夕顔棚の下のむしろは家の延長であり、 風通しの良い居間。

生気にあふれたアジアの都心居住の原点(久隅守景「夕顔棚納涼図」)

画像t034-2 街路の客間―洗濯を終えて子どもをあやしながら井戸端会議に興じる女達。

老人達も椅子を持ち出して客座をつくる。

青空のもとの街路は広大な客間だ(スペイン某所の路地)

画像t034-3 街路の庭―庭のとれない都心居住では街路に面した壁は立体的なコンテナ・ガーデン。

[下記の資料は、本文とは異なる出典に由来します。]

(** C2, as stated: on a file of 2^32 bytes whose last offset is 40 the
    file length exceeds [offsets[7]], yet the computed length of segment 7
    is 0, because [file_len] is narrowed to [uint32_t]; on a file of
    2^32 + 100 bytes the computed length is 60, not [file_length - 40]. *)
Lemma segment_size_last_wraps :
  let h := sample_header x00 0 1 (replicate 8 40) in
  segment_size h (2 ^ 32) 7 = 0
  /\ ~ (2 ^ 32 <= offset h !!! 7%nat)
  /\ segment_size h (2 ^ 32 + 100) 7 = 60
  /\ 2 ^ 32 + 100 - offset h !!! 7%nat <> 60.
Proof. cbv zeta. repeat split; try reflexivity; cbn; lia. Qed.

(** C2, amended: for every table of eight 32-bit offsets and every file
    length, the length [unpack_pbp] computes for segment [i] is what the
    resolver of the specification gives on the file length reduced modulo
    2^32: it is 0 exactly when [offsets[i+1] <= offsets[i]] for [i < 7], and
    exactly when [file_length mod 2^32 <= offsets[7]] for [i = 7]; otherwise
    it is [offsets[i+1] - offsets[i]], or
    [file_length mod 2^32 - offsets[7]] for [i = 7].  For a file shorter
    than 2^32 bytes this is the law with [file_length] itself. *)
Theorem segment_size_presence h file_len i :
  Forall (fun o => 0 <= o < 2 ^ 32) (offset h) ->
  0 <= file_len ->
  (i < 8)%nat ->
  segment_size h file_len i = resolver_length (offset h) (to_uint32 file_len) i
  /\ ((i < 7)%nat ->
      (segment_size h file_len i = 0 <-> offset h !!! (i + 1)%nat <= offset h !!! i)
      /\ (offset h !!! i < offset h !!! (i + 1)%nat ->
          segment_size h file_len i = offset h !!! (i + 1)%nat - offset h !!! i))
  /\ (i = 7%nat ->
      (segment_size h file_len i = 0 <-> to_uint32 file_len <= offset h !!! 7%nat)
      /\ (offset h !!! 7%nat < to_uint32 file_len ->
          segment_size h file_len i = to_uint32 file_len - offset h !!! 7%nat))
  /\ (file_len < 2 ^ 32 -> to_uint32 file_len = file_len).
Proof.
  intros Hr Hfl Hi.
  assert (Hoff : forall j, 0 <= offset h !!! j < 2 ^ 32).
  { intros j. destruct (offset h !! j) as [o|] eqn:E.
    - rewrite (list_lookup_total_correct _ _ _ E). eapply Forall_lookup_1 in Hr; eauto.
    - rewrite list_lookup_total_alt, E. simpl. lia. }
  pose proof (to_uint32_range file_len) as HL.
  pose proof (Hoff i) as Hi0. pose proof (Hoff (i + 1)%nat) as Hi1.
  unfold segment_size, resolver_length. rewrite !Z.gtb_ltb.
  destruct (Nat.ltb_spec (i + 1) 8) as [E1|E1]; destruct (Nat.ltb_spec i 7) as [E2|E2];
    try lia.
  - destruct (Z.ltb_spec (offset h !!! i) (offset h !!! (i + 1)%nat)) as [E3|E3];
      rewrite ?to_uint32_small by lia; repeat split; intros; try lia;
      rewrite ?to_uint32_small by lia; lia.
  - assert (i = 7%nat) as -> by lia.
    destruct (Z.ltb_spec (offset h !!! 7%nat) (to_uint32 file_len)) as [E3|E3];
      rewrite ?(to_uint32_small (to_uint32 file_len - _)) by lia;
      repeat split; intros; try lia; rewrite ?to_uint32_small by lia; lia.
Qed.

Lemma segment_size_presence_witness :
  segment_size (sample_header x00 0 1 [40; 50; 50; 50; 50; 50; 50; 60]) 100 7
  = resolver_length [40; 50; 50; 50; 50; 50; 50; 60] (to_uint32 100) 7.
Proof.
  refine (proj1 (segment_size_presence
                   (sample_header x00 0 1 [40; 50; 50; 50; 50; 50; 50; 60]) 100 7 _ _ _)).
  - cbn [offset sample_header]. repeat (apply Forall_cons; split; [lia|]). apply Forall_nil_2.
  - lia.
  - lia.
Defined.

(** ** The command line *)

Lemma main_pack env fs prog output p0 p1 p2 p3 p4 p5 p6 p7 :
  main env fs [prog; "pack"; output; p0; p1; p2; p3; p4; p5; p6; p7]%string
  = finish (pack_pbp env fs output [p0; p1; p2; p3; p4; p5; p6; p7]).
Proof. reflexivity. Qed.

Lemma main_unpack env fs prog input dir :
  main env fs [prog; "unpack"; input; dir]%string = finish (unpack_pbp env fs input dir).
Proof. reflexivity. Qed.

Lemma main_analyze env fs prog input :
  main env fs [prog; "analyze"; input]%string = finish (analyze_file fs input).
Proof. reflexivity. Qed.

(** ** The extraction loop *)

Lemma unpack_loop_cons env dir content h i rest st :
  unpack_loop env dir content h (i :: rest) st
  = unpack_loop env dir content h rest (unpack_segment env dir content h st i).
Proof. reflexivity. Qed.

Lemma unpack_loop_app env dir content h l1 l2 st :
  unpack_loop env dir content h (l1 ++ l2) st
  = unpack_loop env dir content h l2 (unpack_loop env dir content h l1 st).
Proof. unfold unpack_loop. apply foldl_app. Qed.

Lemma unpack_pbp_runs env fs input dir content h :
  fs !! input = Some content ->
  read_header content = Some h ->
  (validate_header h).1 = 0 ->
  mkdir_ok env dir = true ->
  unpack_pbp env fs input dir =
    let st := unpack_loop env dir content h (seq 0 8) (fs, []) in
    {| exited := None; files := st.1; stdout := []; stderr := st.2 |}.
Proof.
  intros Hin Hh Hv Hd. unfold unpack_pbp. rewrite Hin, Hh.
  rewrite (validate_header_ok_quiet h Hv). cbn [Z.eqb negb]. by rewrite Hd.
Qed.

Lemma unpack_segment_absent env dir content h st i :
  segment_size h (Z.of_nat (length content)) i = 0 ->
  unpack_segment env dir content h st i = st.
Proof. intros Hz. unfold unpack_segment. by rewrite Hz. Qed.




Lemma outpath_inj dir i j :
  (i < 8)%nat -> (j < 8)%nat -> outpath dir i = outpath dir j -> i = j.
Proof.
  intros Hi Hj Heq. unfold outpath in Heq.
  apply (inj (String.app dir)) in Heq. apply (inj (String.app "/")) in Heq.
  do 8 (destruct i as [|i]; [do 8 (destruct j as [|j]; [done || discriminate Heq|]); lia|]).
  lia.
Qed.

Lemma unpack_segment_other env dir content h st i p :
  p <> outpath dir i ->
  (unpack_segment env dir content h st i).1 !! p = st.1 !! p.
Proof.
  intros Hp. unfold unpack_segment. repeat case_match; cbn [fst]; try done.
  by rewrite lookup_insert_ne.
Qed.

Lemma unpack_loop_other env dir content h p idx :
  forall st, (forall j, j ∈ idx -> p <> outpath dir j) ->
  (unpack_loop env dir content h idx st).1 !! p = st.1 !! p.
Proof.
  induction idx as [|i idx IH]; intros st Hp; [done|].
  rewrite unpack_loop_cons, IH.
  - apply unpack_segment_other, Hp. set_solver.
  - intros j Hj. apply Hp. set_solver.
Qed.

住み手の個性が表われる変幻自在な街のギャラリーとなる(東京都谷中の路地)

ふりむけば未来がみえる

 戦後の都市空間は、 日本人の個人としての自立性を確立させようという時代精神のもと、 あるいは地域共同体が弱体化する中で、 公的空間と私的空間を明確に分化する方向で進んできた。

そして、 公的空間は巨大な経済の論理と行政管理の力学によって均質化の一方を進み、 私的空間はプライバシー崇拝の中で閉鎖性を強めていった。

   

 しかし、 都市はそこに暮らす人々の様々な私的空間の集積であり、 織りなされたものと考えるならば、 公的空間もまた個人の私性を解放し、 表出してゆくことによって、 生気をとり戻せるのではないだろうか。

それは公私に二元化された空間を調停する中間領域とか、 共有空間という概念にとどまるものではなく、 公共空間の中で泡のように生じては消えてゆく私的空間、 私的領域をいかに意識させ、 領域化することができるかにかかっているといえよう。

街路における私的空間のシーンは、 歴史的にも様々な地域で見かけることができた訳であるが、 一定のルールのもと、 共同で、 あるいは融通し合って公共空間を使い合い、 個人の路上生活の領域を再生することが都心居住だけでなく都市を魅力あるものにする大切な鍵ではないか。